03 Jul
estrés térmico y productividad

Informe de la OIT: el aumento del estrés térmico provocará una pérdida de productividad equivalente a 80 millones de puestos de trabajo

El aumento del estrés térmico provocado por el cambio climático puede traer consigo una pérdida de productividad equivalente a 80 millones de puestos de trabajo. Así lo revela un informe que acaba de presentar la Organización Mundial del Trabajo (OIT).

Con arreglo a esas proyecciones, basadas en un aumento de la temperatura mundial de 1,5°C para finales del presente siglo, se prevé que en 2030 se pierda el 2,2% de las horas de trabajo en todo el mundo como consecuencia del aumento de la temperatura, porcentaje equivalente a 80 millones de puestos de trabajo a tiempo completo.

Ello conllevará pérdidas económicas a escala mundial de 2400 billones de dólares.

Estimación conservadora

Por otro lado, en el informe se especifica que esa estimación es conservadora, al haberse tenido en cuenta que el aumento promedio de la temperatura a escala mundial no rebasará 1,5°C.

También se ha realizado la hipótesis de que el trabajo en la agricultura y en la construcción, dos de los sectores más afectados por el estrés térmico, se realiza en lugares a la sombra.

El nuevo informe de la OIT, Working on a warmer planet: The impact of heat stress on labour productivity and decent work se basa en datos climáticos, fisiológicos y de empleo, y proporciona estimaciones, tanto actuales como previstas, sobre pérdidas de productividad a escalas nacional, regional y mundial.

El estrés térmico guarda relación con el aumento de calor que puede soportar el cuerpo humano sin padecer degradación fisiológica. Por lo general, esta se produce a temperaturas superiores a 35°C, en condiciones de elevada humedad.

El exceso de calor en el ámbito laboral constituye un riesgo para la salud en el trabajo, al restringir las funciones y aptitudes físicas de los trabajadores y su capacidad de trabajo, y en consecuencia, disminuir la productividad. En casos extremos puede provocar insolaciones, que podrían llegar a ser mortales.

Sector agrícola y construcción, los más afectados

Se prevé que el sector más afectado a nivel mundial sea el agrícola.

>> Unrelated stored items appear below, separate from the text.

(* ===== verification/Float64.v ===== *)
(** [f64]: IEEE 754 binary64 as the Standard Library specifies it, so that
    coordinates and rates compute, with the operations of Rust's [f64] that the
    source uses. *)

From Stdlib Require Export Floats.SpecFloat.
From S2P Require Import Prelude.

#[export] Set Default Proof Using "Type".
#[global] Open Scope Z_scope.

(** * Definitions *)

Notation f64 := spec_float.
Notation fadd := (SFadd 53 1024).
Notation fsub := (SFsub 53 1024).
Notation fmul := (SFmul 53 1024).
Notation fdiv := (SFdiv 53 1024).
Notation fsqrt := (SFsqrt 53 1024).

(** [f64::from], exact on an [i32]. *)
Definition f64_of (z : Z) : f64 := binary_normalize 53 1024 z 0 false.

(** A whole number of the given sign. *)
Definition whole (negative : bool) (n : Z) : f64 :=
  if n =? 0 then S754_zero negative
  else binary_normalize 53 1024 (if negative then - n else n) 0 false.

(** [f64::round]: to the nearest whole number, halves away from zero. *)
Definition round (x : f64) : f64 :=
  match x with
  | S754_finite s m e =>
      if 0 <=? e then x else whole s ((Z.pos m + 2 ^ (- e - 1)) / 2 ^ (- e))
  | _ => x
  end.

(** [f64::max]: the other one if one is not a number. *)
Definition fmax (x y : f64) : f64 :=
  match x, y with
  | S754_nan, _ => y
  | _, S754_nan => x
  | _, _ => if SFltb x y then y else x
  end.

(** [as] towards an integer type with bounds [lo] and [hi]: towards zero and
    saturating, a [NaN] gives zero. *)
Definition as_int (lo hi : Z) (x : f64) : Z :=
  match x with
  | S754_zero _ => 0
  | S754_nan => 0
  | S754_infinity s => if s then lo else hi
  | S754_finite s m e =>
      let n := if 0 <=? e then Z.pos m * 2 ^ e else Z.pos m / 2 ^ (- e) in
      Z.max lo (Z.min hi (if s then - n else n))
  end.

Definition as_u32 : f64 -> Z := as_int 0 (2 ^ 32 - 1).
Definition as_i32 : f64 -> Z := as_int (- 2 ^ 31) (2 ^ 31 - 1).

(** * Lemmas *)

Lemma as_int_bounds lo hi x : lo <= 0 <= hi -> lo <= as_int lo hi x <= hi.
Proof. intros H. destruct x as [s|s| |s m e]; cbn [as_int]; [lia|destruct s; lia|lia|lia]. Qed.

Example rounds_halves_away :
  as_i32 (round (fdiv (f64_of 5) (f64_of 2))) = 3 /\ as_i32 (round (fdiv (f64_of (-5)) (f64_of 2))) = -3 /\
  as_u32 (fmax (round (fdiv (f64_of 1) (f64_of 3))) (f64_of 1)) = 1 /\
  as_u32 (fmax S754_nan (f64_of 1)) = 1 /\ as_u32 (fdiv (f64_of 1) (f64_of 0)) = 2 ^ 32 - 1.
Proof. by vm_compute. Qed.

Dicho sector cuenta con 940 millones de trabajadores en todo el mundo.

Se prevé que para 2030, el 60% de las horas de trabajo perdidas en todo el mundo como consecuencia del estrés térmico correspondan a ese sector.

El sector de la construcción también se verá gravemente afectado, y se prevé que para ese mismo año el 19% de las pérdidas de horas de trabajo a escala mundial como consecuencia del estrés térmico se produzcan en ese sector.

Otros sectores particularmente en riesgo son los de bienes y servicios medioambientales, recogida de basura, emergencias, trabajos de reparación, transporte, turismo y deportes, así como determinadas formas de trabajo industrial.

Los efectos tendrán lugar de forma desigual en todo el mundo. Se estima que las regiones en las que más horas de trabajo se perderán serán Asia meridional y África occidental, en las que se prevé que se produzca una pérdida de alrededor del 5% de las horas de trabajo en 2030, es decir, alrededor de 43 millones y 9 millones de puestos de trabajo respectivamente.

Por otro lado, cabe destacar que los habitantes de las regiones más pobres serán los que padezcan las mayores pérdidas económicas.

Se prevé que los países de ingresos de nivel medio-bajo, o de ingresos bajos, sean los que se vean afectados de manera más adversa, especialmente por disponer de menos recursos para adaptarse eficazmente al aumento de calor.

En consecuencia, las pérdidas económicas provocadas por el estrés térmico ampliarán la disparidad económica que se da en la actualidad, en particular la tasa de trabajadores pobres, el empleo informal y vulnerable, la agricultura de subsistencia y la falta de protección social.

Evaluación de los riesgos

Los empleadores y trabajadores pueden desempeñar una función idónea para evaluar los riesgos y adoptar las medidas pertinentes en el lugar de trabajo, con objeto de que los trabajadores puedan seguir desarrollando su labor fácilmente en situaciones de elevadas temperaturas.

Los empleadores deberían proporcionar agua potable y ofrecer programas de capacitación en materia de reconocimiento y gestión del estrés térmico.

El diálogo social puede constituir un medio primordial para alcanzar un consenso en relación con los métodos de trabajo más adecuados en entornos interiores o exteriores, la adaptación de los horarios de trabajo, el uso de vestimenta y de equipos, la utilización de las nuevas tecnologías, el establecimiento de lugares situados en zonas de sombra y la realización de recesos en el trabajo.